* _Source data_
(** C5: a record with the remote flag is to hold no token that raised the
    flag.  The code misses it on the cell "Remote work, NY, US": the token
    "Remote work" matches the starts-with rule and raises the flag, the
    filter that follows removes only the tokens equal to "remote", and the
    token stays as the city, against the comment of the step (mark and
    remove that token). *)
Theorem remote_like_token_kept :
  parse_location (Some (lit "Remote work, NY, US"))
  = Ok {| city := Some (lit "Remote work"); state := Some (lit "NY");
          country := Some (lit "US"); is_remote := true;
          raw := Some (lit "Remote work, NY, US") |}
  /\ remote_like (lower (lit "Remote work")) = true.
Proof. by_evaluation. Qed.

(** *** Floats: rounding *)

Local Open Scope Z_scope.

Lemma ONE_pos : 0 < ONE.
Proof. unfold ONE. apply Z.pow_pos_nonneg; lia. Qed.

Lemma ONE_LIMIT : LIMIT = 2 ^ 1024 * ONE.
Proof. unfold LIMIT, ONE. rewrite <- Z.pow_add_r by lia. reflexivity. Qed.

Lemma ulp_shift_nonneg (q : Z) : 0 <= ulp_shift q.
Proof. unfold ulp_shift. lia. Qed.

Lemma round_pos_not_nan (n d : Z) : isna (round_pos n d) = false.
Proof. unfold round_pos. now destruct (_ <? LIMIT). Qed.

Lemma round_not_nan (n d : Z) : isna (round n d) = false.
Proof.
  unfold round. destruct (n <? 0).
  - pose proof (round_pos_not_nan (- n) d) as H.
    now destruct (round_pos (- n) d).
  - apply round_pos_not_nan.
Qed.

(** [rne] is exact on multiples. *)
Lemma rne_exact (j d : Z) : 0 < d -> rne (j * d) d = j.
Proof.
  intros Hd. unfold rne. rewrite Z.div_mul, Z.mod_mul by lia.
  assert ((2 * 0 <? d) = true) as -> by (apply Z.ltb_lt; lia). reflexivity.
Qed.

(** A number that fits the 53 bits of its binade is its own rounding. *)
Lemma round_pos_exact (k : Z) :
  0 <= k -> k mod 2 ^ ulp_shift k = 0 -> k < LIMIT -> round_pos k 1 = FFin k.
Proof.
  intros Hk Hmod Hlim. unfold round_pos. rewrite Z.div_1_r, Z.mul_1_l.
  pose proof (ulp_shift_nonneg k) as Hsh.
  set (sh := ulp_shift k) in *.
  assert (Hp : 0 < 2 ^ sh) by (apply Z.pow_pos_nonneg; lia).
  apply Z.mod_divide in Hmod; [|lia]. destruct Hmod as [j Hj].
  assert (E : rne k (2 ^ sh) * 2 ^ sh = k)
    by (rewrite Hj at 1; rewrite rne_exact by exact Hp; now rewrite <- Hj).
  rewrite E. apply Z.ltb_lt in Hlim. now rewrite Hlim.
Qed.

(** Integers below [2^53] are floats. *)
Lemma of_Z_small (z : Z) : 0 <= z < 2 ^ 53 -> of_Z z = FFin (z * ONE).
Proof.
  intros [Hz Hlt]. unfold of_Z, round.
  pose proof ONE_pos as H1.
  assert ((z * ONE <? 0) = false) as -> by (apply Z.ltb_ge; nia).
  destruct (Z.eq_dec z 0) as [->|Hnz]; [vm_compute; reflexivity|].
  apply round_pos_exact; [nia| |].
  - unfold ulp_shift, ONE. rewrite Z.log2_mul_pow2 by lia.
    assert (Hl : Z.log2 z < 53) by (apply Z.log2_lt_pow2; lia).
    pose proof (Z.log2_nonneg z) as Hl0.
    replace (Z.max 0 (1074 + Z.log2 z - 52)) with (1022 + Z.log2 z) by lia.
    apply Z.mod_divide; [apply Z.pow_nonzero; lia|].
    exists (z * 2 ^ (52 - Z.log2 z)).
    rewrite <- Z.mul_assoc, <- Z.pow_add_r by lia.
    do 2 f_equal. lia.
  - rewrite ONE_LIMIT. apply Z.mul_lt_mono_pos_r; [exact H1|].
    apply Z.lt_trans with (2 ^ 53); [exact Hlt|].
    apply Z.pow_lt_mono_r; lia.
Qed.

Lemma of_Z_2 : of_Z 2 = FFin (2 * ONE).
Proof. apply of_Z_small. split; [lia | reflexivity]. Qed.

(** Halving never yields NaN from a number. *)
Lemma half_not_nan (x : float) : isna x = false -> isna (fdiv x (of_Z 2)) = false.
Proof.
  rewrite of_Z_2. pose proof ONE_pos as H1. destruct x as [|s|k]; intros H.
  - discriminate.
  - reflexivity.
  - unfold fdiv.
    assert ((2 * ONE =? 0) = false) as -> by (apply Z.eqb_neq; lia).
    assert ((0 <? 2 * ONE) = true) as -> by (apply Z.ltb_lt; lia).
    apply round_not_nan.
Qed.


(** *** Salary: the back-fill *)








Lemma fold_fadd_not_nan (v : list float) (acc : float) :
  isna acc = false ->
  Forall (fun x => is_finite x = true) v ->
  isna (fold_left fadd v acc) = false.
Proof.
  intros Hacc Hv. revert acc Hacc.
  induction Hv as [|y v Hy Hv IH]; intros acc Hacc; simpl; [exact Hacc|].
  apply IH. destruct acc, y; try discriminate; try reflexivity.
  apply round_not_nan.
Qed.

Lemma zero_filled_finite (col : list float) :
  finite_known col -> Forall (fun x => is_finite x = true) (zero_filled col).
Proof.
  unfold finite_known, known, zero_filled. intros H. apply Forall_map.
  rewrite Forall_forall in *. intros x Hx. destruct (isna x) eqn:E; [reflexivity|].
  apply H, filter_In. split; [exact Hx|]. unfold notna. now rewrite E.
Qed.

(** Added in sequence, finite values give a number. *)
Lemma sequential_summable (col : list float) :
  finite_known col -> summable sum_sequential col.
Proof.
  intros H. unfold summable, sum_sequential.
  apply fold_fadd_not_nan; [reflexivity | now apply zero_filled_finite].
Qed.


















Section BackFill.

Variable total : list float -> float.


End BackFill.
(** The count of one dollar-sign slot in the capabilities section and four
    in the rules section, read on the sections rendered for [cwd]. *)
Definition dollar_slots_one_and_four (cwd : string) : Prop :=
  count_occurrences ("$" +:+ cwd) (capabilities cwd) = 1 ∧
  count_occurrences ("$" +:+ cwd) (rules cwd) = 4.

(** The runs of text around the seven places of the working directory, once
    the four other facts are filled in. *)
Definition text_around_cwd (system shell python_env_path home : string) : list string :=
  [ preamble +:+ non_negotiables +:+ capabilities_head;
    capabilities_tail +:+ rules_52_53;
    rules_53_54;
    rules_54_62;
    rules_62_a;
    rules_62_b;
    rules_tail +:+ objective +:+ web_design_guidelines +:+ communication +:+
      "<system-info>" +:+ nl +:+
      "Operating System: " +:+ system +:+ nl +:+
      "Default Shell: " +:+ shell +:+ nl +:+
      "Python Environment: " +:+ python_env_path +:+ nl +:+
      "Home Directory: " +:+ home +:+ nl +:+
      "Current Working Directory: ";
    nl +:+ "</system-info>" +:+ nl ].

(** Every character of [s] passes the test [p]. *)
Fixpoint string_forall (p : ascii → bool) (s : string) : bool :=
  match s with
  | EmptyString => true
  | String c s' => p c && string_forall p s'
  end.

(** A character of the seven-bit range. *)
Definition is_ascii (c : ascii) : bool := (N_of_ascii c <? 128)%N.

(** A character other than the two braces that delimit a replacement field. *)
Definition is_not_brace (c : ascii) : bool :=
  negb (Ascii.eqb c "{" || Ascii.eqb c "}").

Definition sum_N (l : list N) : N := foldr N.add 0%N l.

(** The host whose [os.environ] holds [value] under the key [key].  A key is
    a name as [os.environ] stores it: the name itself on POSIX, the
    upper-cased name on Windows.  The names that the code looks up,
    [PYTHON_ENV_PATH] and [SHELL], are their own keys on both. *)
Definition putenv (key value : string) (h : Host) : Host :=
  {| h_environ := <[key := value]> (h_environ h);
     h_cwd := h_cwd h; h_system := h_system h; h_home := h_home h |}.

(** The host whose [os.environ] holds nothing under the key [key]. *)
Definition unsetenv (key : string) (h : Host) : Host :=
  {| h_environ := delete key (h_environ h);
     h_cwd := h_cwd h; h_system := h_system h; h_home := h_home h |}.

(** The host with another answer of [platform.system()]. *)
Definition on_system (system : string) (h : Host) : Host :=
  {| h_environ := h_environ h;
     h_cwd := h_cwd h; h_system := system; h_home := h_home h |}.
(** ** [String.prototype.currencyUnformat] *)

(** The default pattern [/[^\d|^\.]+/g]: inside the brackets only the first
    [^] negates; [|] and the second [^] are literals of the class. *)
Definition defaultPattern : regex :=
  ClassPlusG true
    [ClassDigit; ClassChar 124%N (* | *); ClassChar 94%N (* ^ *);
     ClassChar 46%N (* . *)].

(** [regex] is [None] when the argument is absent ([undefined] is falsy, a
    regular expression object is truthy). *)
Definition currencyUnformat (this : str) (regex : option regex) : str :=
  let pattern := match regex with Some r => r | None => defaultPattern end in
  replace this pattern [].

(** ** Notions of the specification *)

(** The part of the input before the split point, in reading order. *)
Definition integerPart (this decimalSeparator : str) : str :=
  concat (rev (digits this decimalSeparator)).

(** [searchStr] occurs in [S] at position [k]. *)
Definition occurs_at (searchStr S : str) (k : nat) : Prop :=
  exists pre post, S = pre ++ searchStr ++ post /\ length pre = k.

(** [groups.join(groupSeparator)]. *)
Definition joinGroups (groupSeparator : str) (groups : list str) : str :=
  match groups with
  | [] => []
  | g :: rest => g ++ flat_map (fun h => groupSeparator ++ h) rest
  end.
(** ** The scoreboard dataframe *)

(** A cell as [pd.read_html] delivers it: an integer or a float in a column
    that holds numbers only, the text of the page in any other column.  (An
    empty cell, NaN, goes through the script exactly as the text ["nan"].) *)
Inductive cell :=
| CInt (z : Z)
| CFloat (q : Q)
| CStr (s : string).

(** One row: the five phase cells and the score. *)
Record row (C S : Type) := Row {
  phase1 : C; phase2 : C; phase3 : C; phase4 : C; phase5 : C;
  Score : S
}.
Arguments Row {C S}.
Arguments phase1 {C S}.
Arguments phase2 {C S}.
Arguments phase3 {C S}.
Arguments phase4 {C S}.
Arguments phase5 {C S}.
Arguments Score {C S}.

(** [r[phase]] *)
Definition get {C S} (p : phase) (r : row C S) : C :=
  match p with
  | Phase1 => phase1 r | Phase2 => phase2 r | Phase3 => phase3 r
  | Phase4 => phase4 r | Phase5 => phase5 r
  end.

(** The same function applied to each phase cell of a row, each with its own
    column name, and another one to the score. *)
Definition map_row {C D S T} (f : phase -> C -> D) (g : S -> T) (r : row C S) : row D T :=
  Row (f Phase1 (phase1 r)) (f Phase2 (phase2 r)) (f Phase3 (phase3 r))
      (f Phase4 (phase4 r)) (f Phase5 (phase5 r)) (g (Score r)).

(** A dataframe: the rows, each under its index label. *)
Abbreviation frame C S := (list (nat * row C S)).

(** The row as the page has it; the score is the float that [float] reads
    from the text of its cell - NaN for an empty cell or ["nan"], an
    infinity for ["inf"] - and [None] when [float] rejects the text. *)
Definition raw_row : Type := row cell (option float).


(** A fresh frame gets the index 0, 1, 2, ... *)
Definition with_range_index {C S} (rows : list (row C S)) : frame C S :=
  zip (seq 0 (length rows)) rows.

(** [df[phase]] as the list of its values, and [df.index]. *)
Definition column {C S} (p : phase) (df : frame C S) : list C :=
  map (fun ir => get p (snd ir)) df.

Definition index {C S} (df : frame C S) : list nat := df.*1.

(** ** Normalisation (source lines 70-80) *)

Section Normalise.

(** [str(x)] for a float [x], as the Python runtime prints it. *)
Variable float_str : Q -> string.

(** [.replace(float_penalized_points_per_phase, "Penalized")]: in column
    [p], a value equal to the number [float_penalized_points_per_phase[p]]
    becomes the text ["Penalized"].  A text never equals a number. *)
Definition replace_float (p : phase) (c : cell) : cell :=
  match c with
  | CInt z =>
      if Qeq_bool (inject_Z z) (float_penalized_points_per_phase p)
      then CStr "Penalized" else c
  | CFloat q =>
      if Qeq_bool q (float_penalized_points_per_phase p)
      then CStr "Penalized" else c
  | CStr _ => c
  end.

(** [.replace(str_penalized_points_per_phase, "Penalized")]: in column [p],
    a text equal to [str_penalized_points_per_phase[p]] becomes
    ["Penalized"].  A number never equals a text. *)
Definition replace_str (p : phase) (c : cell) : cell :=
  match c with
  | CStr s =>
      if String.eqb s (str_penalized_points_per_phase p)
      then CStr "Penalized" else c
  | _ => c
  end.

(** [.astype(str)] on one value. *)
Definition astype_str (c : cell) : string :=
  match c with
  | CInt z => pretty z
  | CFloat q => float_str q
  | CStr s => s
  end.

* _Work task_
Proceeding from the line containing "intros Hk Hmod" through the line containing "- unfold ulp_shift, ONE.", transcribe the lines above exactly, both end lines included.

* _Solution for this problem_
  intros Hk Hmod Hlim. unfold round_pos. rewrite Z.div_1_r, Z.mul_1_l.
  pose proof (ulp_shift_nonneg k) as Hsh.
  set (sh := ulp_shift k) in *.
  assert (Hp : 0 < 2 ^ sh) by (apply Z.pow_pos_nonneg; lia).
  apply Z.mod_divide in Hmod; [|lia]. destruct Hmod as [j Hj].
  assert (E : rne k (2 ^ sh) * 2 ^ sh = k)
    by (rewrite Hj at 1; rewrite rne_exact by exact Hp; now rewrite <- Hj).
  rewrite E. apply Z.ltb_lt in Hlim. now rewrite Hlim.
Qed.

(** Integers below [2^53] are floats. *)
Lemma of_Z_small (z : Z) : 0 <= z < 2 ^ 53 -> of_Z z = FFin (z * ONE).
Proof.
  intros [Hz Hlt]. unfold of_Z, round.
  pose proof ONE_pos as H1.
  assert ((z * ONE <? 0) = false) as -> by (apply Z.ltb_ge; nia).
  destruct (Z.eq_dec z 0) as [->|Hnz]; [vm_compute; reflexivity|].
  apply round_pos_exact; [nia| |].
  - unfold ulp_shift, ONE. rewrite Z.log2_mul_pow2 by lia.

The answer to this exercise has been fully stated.